What to do →
Repeat exactly the lines from the first line of the records through the line containing "pose proof (bigBytes_glen", and nothing more.

Material for this exercise →
(** Every decimal of up to 38 digits fits the 16 bytes an array slot reserves for it. *)
Lemma signedBigEndian_glen value :
  Z.abs value < 10 ^ 38 -> 1 <= glen (signedBigEndian value) <= 16.
Proof.
  intros Hv. assert (HL : BitLen value <= 127).
  { unfold BitLen. destruct (Z.eqb_spec value 0); [lia|].
    assert (Z.log2 (Z.abs value) < 127); [|lia]. apply Z.log2_lt_pow2; [lia|].
    assert (10 ^ 38 < 2 ^ 127) by reflexivity. lia. }
  assert (HL0 : 0 <= BitLen value).
  { unfold BitLen. pose proof (Z.log2_nonneg (Z.abs value)). case_match; lia. }
  destruct (Z.ltb_spec value 0) as [Hn|Hn].
  - destruct (signedBigEndian_neg value Hn) as (_ & -> & ? & _). zlia.
  - unfold signedBigEndian. destruct (Z.leb_spec 0 value); [|lia].
    pose proof (bigBytes_glen value) as Hg. pose proof (bigSetBytes_bigBytes value Hn) as Hs.
    destruct (bigBytes value) as [|b bs]; [done|]. rewrite topBit_value, Hs.
    destruct (Z.leb_spec (2 ^ (8 * glen (b :: bs) - 1)) value) as [Ht|Ht];
      [|pose proof (glen_nonneg bs); rewrite glen_cons in *; zlia].
    rewrite glen_cons. enough (glen (b :: bs) <= 15) by glia.
    destruct (Z.leb_spec (glen (b :: bs)) 15); [done|]. exfalso.
    pose proof (Z.pow_le_mono_r 2 127 (8 * glen (b :: bs) - 1) ltac:(lia) ltac:(lia)).
    assert (10 ^ 38 < 2 ^ 127) by reflexivity. lia.
Qed.
Definition readArrayTimestamp (encoded : list byte) (slot : Z) (t : LogicalType) : outcome GoValue :=
  let kind := dataTypeForLogicalType t in
  if lt_Precision t <=? 3 then
    z ← getLE 8 encoded slot; Ok (VTime (timestampTime kind (int64 z) 0))
  else
    '(offset, nanos) ← offsetSize encoded slot;
    '(value, _) ← rewrap (ErrText "invalid timestamp array value") (readFixed encoded offset 8);
    if 999999 <? nanos then Err (ErrText "invalid timestamp array value")
    else z ← getLE 8 value 0; Ok (VTime (timestampTime kind (int64 z) (int32 nanos))).

(** Length and next length position of an indexed value; -1 when it has none. *)
Definition indexedValueLength (encoded : list byte) (position : Z) (t : LogicalType)
    (enc : rowEncoding) (isNull : bool) : outcome (Z * Z) :=
  if negb (bool_decide (enc = indexedEncoding)) || indexedFixed t || isNull then Ok (-1, position)
  else z ← getLE 4 encoded position; Ok (z, position + 4).

(** The loop of [decodeRow]; [read] is [decodeRowValue] of the row's encoding. *)
Fixpoint decodeRowLoop (read : Z -> LogicalType -> Z -> outcome (GoValue * Z))
    (enc : rowEncoding) (encoded : list byte) (columns : list Column) (i : Z)
    (position lengthPosition : Z) : outcome (Row * Z) :=
  match columns with
  | [] => Ok ([], position)
  | column :: columns =>
    let t := logicalTypeForColumn column in
    isNull ← bit_set encoded 0 i;
    '(length, lengthPosition) ← indexedValueLength encoded lengthPosition t enc isNull;
    if (isNull : bool) then
      if negb (col_Nullable column) then Err ErrMalformedRow
      else
        '(row, position) ← decodeRowLoop read enc encoded columns (i + 1) position lengthPosition;
        Ok (VNil :: row, position)
    else
      '(value, next) ← rewrap ErrMalformedRow (read position t length);
      '(row, position) ← decodeRowLoop read enc encoded columns (i + 1) next lengthPosition;
      Ok (value :: row, position)
  end.

(** The loop of [decodeBinaryArray] over [i < count]; [read] is [readArrayElement]. *)
Fixpoint decodeArrayLoop (read : Z -> outcome GoValue) (elementType : LogicalType)
    (encoded : list byte) (nullBytes slotSize : Z) (n : nat) (i : Z) : outcome (list GoValue) :=
  match n with
  | O => Ok []
  | S n =>
    isNull ← bit_set encoded 4 i;
    value ←
      (if (isNull : bool) then
         if lt_Nullable elementType then Ok VNil
         else Err (ErrText "non-nullable array element is null")
       else read (4 + nullBytes + slotSize * i));
    values ← decodeArrayLoop read elementType encoded nullBytes slotSize n (i + 1);
    Ok (value :: values)
  end.

Fixpoint readCompactedValue (n : nat) (encoded : list byte) (position : Z) (t : LogicalType)
    : outcome (GoValue * Z) :=
  match n with
  | O => OutOfFuel
  | S n =>
    let kind := dataTypeForLogicalType t in
    if compactedFixedWidth kind then readCompactedFixed encoded position kind
    else match kind with
    | IntType => '(value, next) ← readVar encoded position 5; Ok (VInt32 (int32 value), next)
    | BigIntType => '(value, next) ← readVar encoded position 10; Ok (VInt64 (int64 value), next)
    | StringType | CharType =>
      '(value, next) ← readLengthBytes encoded position; Ok (VString (stringOf value), next)
    | BytesType | BinaryType =>
      '(value, next) ← readLengthBytes encoded position; Ok (VBytes value, next)
    | DateType | TimeType =>
      '(value, next) ← readVar encoded position 5;
      Ok (VTime (temporalTime kind (int32 value)), next)
    | TimestampType | TimestampLTZType => readCompactedTimestamp encoded position t
    | DecimalType => readCompactedDecimal encoded position t
    | ArrayType | MapType | RowType =>
      '(value, next) ← readLengthBytes encoded position;
      match kind with
      | ArrayType =>
        e ← deref (lt_Element t);
        array ← decodeBinaryArray n e value compactedEncoding; Ok (VArray array, next)
      | MapType =>
        mapped ← decodeBinaryMap n t value compactedEncoding; Ok (VMap mapped, next)
      | _ =>
        row ← decodeRow n (nestedSchema t) value compactedEncoding; Ok (VRow row, next)
      end
    | _ => Err (ErrText "unsupported compacted type")
    end
  end

with readIndexedValue (n : nat) (encoded : list byte) (position : Z) (t : LogicalType) (length : Z)
    : outcome (GoValue * Z) :=
  match n with
  | O => OutOfFuel
  | S n =>
    let kind := dataTypeForLogicalType t in
    if negb (indexedFixed t) then
      (* readIndexedVariable *)
      '(value, next) ← readFixed encoded position length;
      match kind with
      | StringType | CharType => Ok (VString (stringOf value), next)
      | BytesType | BinaryType => Ok (VBytes value, next)
      | DecimalType => Ok (VRat (scaledRat (signedBigInt value) (lt_Scale t)), next)
      | ArrayType =>
        e ← deref (lt_Element t);
        array ← decodeBinaryArray n e value indexedEncoding; Ok (VArray array, next)
      | MapType =>
        mapped ← decodeBinaryMap n t value indexedEncoding; Ok (VMap mapped, next)
      | RowType =>
        row ← decodeRow n (nestedSchema t) value indexedEncoding; Ok (VRow row, next)
      | _ => Err (ErrText "unsupported indexed variable type")
      end
    else
      (* readIndexedFixed *)
      match kind with
      | IntType =>
        '(value, next) ← readFixed encoded position 4;
        z ← getLE 4 value 0; Ok (VInt32 (int32 z), next)
      | BigIntType =>
        '(value, next) ← readFixed encoded position 8;
        z ← getLE 8 value 0; Ok (VInt64 (int64 z), next)
      | DateType | TimeType =>
        '(value, next) ← readFixed encoded position 4;
        z ← getLE 4 value 0; Ok (VTime (temporalTime kind (int32 z)), next)
      | TimestampType | TimestampLTZType => readIndexedTimestamp encoded position t
      | CharType =>
        '(value, next) ← readFixed encoded position (lt_Length t);
        Ok (VString (stringOf (trimZero value)), next)
      | BinaryType =>
        '(value, next) ← readFixed encoded position (lt_Length t);
        Ok (VBytes (trimZero value), next)
      | DecimalType =>
        '(value, next) ← readFixed encoded position 8;
        z ← getLE 8 value 0; Ok (VRat (scaledRat (int64 z) (lt_Scale t)), next)
      | _ => readCompactedValue n encoded position t
      end
  end

with readArrayElement (n : nat) (encoded : list byte) (slot : Z) (t : LogicalType)
    (enc : rowEncoding) : outcome GoValue :=
  match n with
  | O => OutOfFuel
  | S n =>
    let kind := dataTypeForLogicalType t in
    if (slot <? 0) || (glen encoded - slot <? arraySlotSize t)
    then Err (ErrText "truncated array slot")
    else if arrayPrimitive kind then readArrayPrimitive encoded slot kind
    else match kind with
    | DateType | TimeType =>
      z ← getLE 4 encoded slot; Ok (VTime (temporalTime kind (int32 z)))
    | DecimalType => readArrayDecimal encoded slot t
    | TimestampType | TimestampLTZType => readArrayTimestamp encoded slot t
    | StringType | CharType =>
      value ← unpackedArrayBytes encoded slot; Ok (VString (stringOf value))
    | BytesType | BinaryType => value ← unpackedArrayBytes encoded slot; Ok (VBytes value)
    | ArrayType | MapType | RowType =>
      value ← arrayVariable encoded slot;
      match kind with
      | ArrayType =>
        e ← deref (lt_Element t); l ← decodeBinaryArray n e value enc; Ok (VArray l)
      | MapType => m ← decodeBinaryMap n t value enc; Ok (VMap m)
      | _ => row ← decodeRow n (nestedSchema t) value enc; Ok (VRow row)
      end
    | _ => Err (ErrText "unsupported array element type")
    end
  end

with decodeBinaryArray (n : nat) (elementType : LogicalType) (encoded : list byte)
    (enc : rowEncoding) : outcome (list GoValue) :=
  match n with
  | O => OutOfFuel
  | S n =>
    if (glen encoded <? 4) || (maxRowBytes <? glen encoded)
    then Err (ErrText "invalid binary array length")
    else
      count ← getLE 4 encoded 0;
      if maxRowBytes / 8 <? count then Err (ErrText "array element count exceeds allocation limit")
      else
        let nullBytes := arrayNullBytes count in
        let slotSize := arraySlotSize elementType in
        let fixedBytes := align8 (4 + nullBytes + slotSize * count) in
        if glen encoded <? fixedBytes then Err (ErrText "truncated binary array")
        else decodeArrayLoop (fun slot => readArrayElement n encoded slot elementType enc)
               elementType encoded nullBytes slotSize (Z.to_nat count) 0
  end

with decodeBinaryMap (n : nat) (t : LogicalType) (encoded : list byte) (enc : rowEncoding)
    : outcome (list (GoValue * GoValue)) :=
  match n with
  | O => OutOfFuel
  | S n =>
    if glen encoded <? 4 then Err (ErrText "truncated binary map")
    else
      keyLength ← getLE 4 encoded 0;
      if glen encoded - 4 <? keyLength then Err (ErrText "invalid binary map key length")
      else
        k ← deref (lt_Key t);
        keyBytes ← slice encoded 4 (4 + keyLength);
        keys ← decodeBinaryArray n k keyBytes enc;
        w ← deref (lt_Value t);
        valueBytes ← slice_from encoded (4 + keyLength);
        values ← decodeBinaryArray n w valueBytes enc;
        if negb (glen keys =? glen values)
        then Err (ErrText "binary map key/value count mismatch")
        else Ok (zip keys values)
  end

with decodeRow (n : nat) (s : Schema) (encoded : list byte) (enc : rowEncoding) : outcome Row :=
  match n with
  | O => OutOfFuel
  | S n =>
    _ ← Schema_Validate s;
    let nullBytes := (glen (sch_Columns s) + 7) / 8 in
    let headerBytes := rowHeaderBytes s enc in
    if (maxRowBytes <? glen encoded) || (glen encoded <? headerBytes) then Err ErrMalformedRow
    else
      '(row, position) ←
        decodeRowLoop
          (match enc with
           | compactedEncoding => fun position t _ => readCompactedValue n encoded position t
           | indexedEncoding => fun position t length => readIndexedValue n encoded position t length
           end)
          enc encoded (sch_Columns s) 0 headerBytes nullBytes;
      if position =? glen encoded then Ok row else Err ErrMalformedRow
  end.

Expected output →
(** Every decimal of up to 38 digits fits the 16 bytes an array slot reserves for it. *)
Lemma signedBigEndian_glen value :
  Z.abs value < 10 ^ 38 -> 1 <= glen (signedBigEndian value) <= 16.
Proof.
  intros Hv. assert (HL : BitLen value <= 127).
  { unfold BitLen. destruct (Z.eqb_spec value 0); [lia|].
    assert (Z.log2 (Z.abs value) < 127); [|lia]. apply Z.log2_lt_pow2; [lia|].
    assert (10 ^ 38 < 2 ^ 127) by reflexivity. lia. }
  assert (HL0 : 0 <= BitLen value).
  { unfold BitLen. pose proof (Z.log2_nonneg (Z.abs value)). case_match; lia. }
  destruct (Z.ltb_spec value 0) as [Hn|Hn].
  - destruct (signedBigEndian_neg value Hn) as (_ & -> & ? & _). zlia.
  - unfold signedBigEndian. destruct (Z.leb_spec 0 value); [|lia].
    pose proof (bigBytes_glen value) as Hg. pose proof (bigSetBytes_bigBytes value Hn) as Hs.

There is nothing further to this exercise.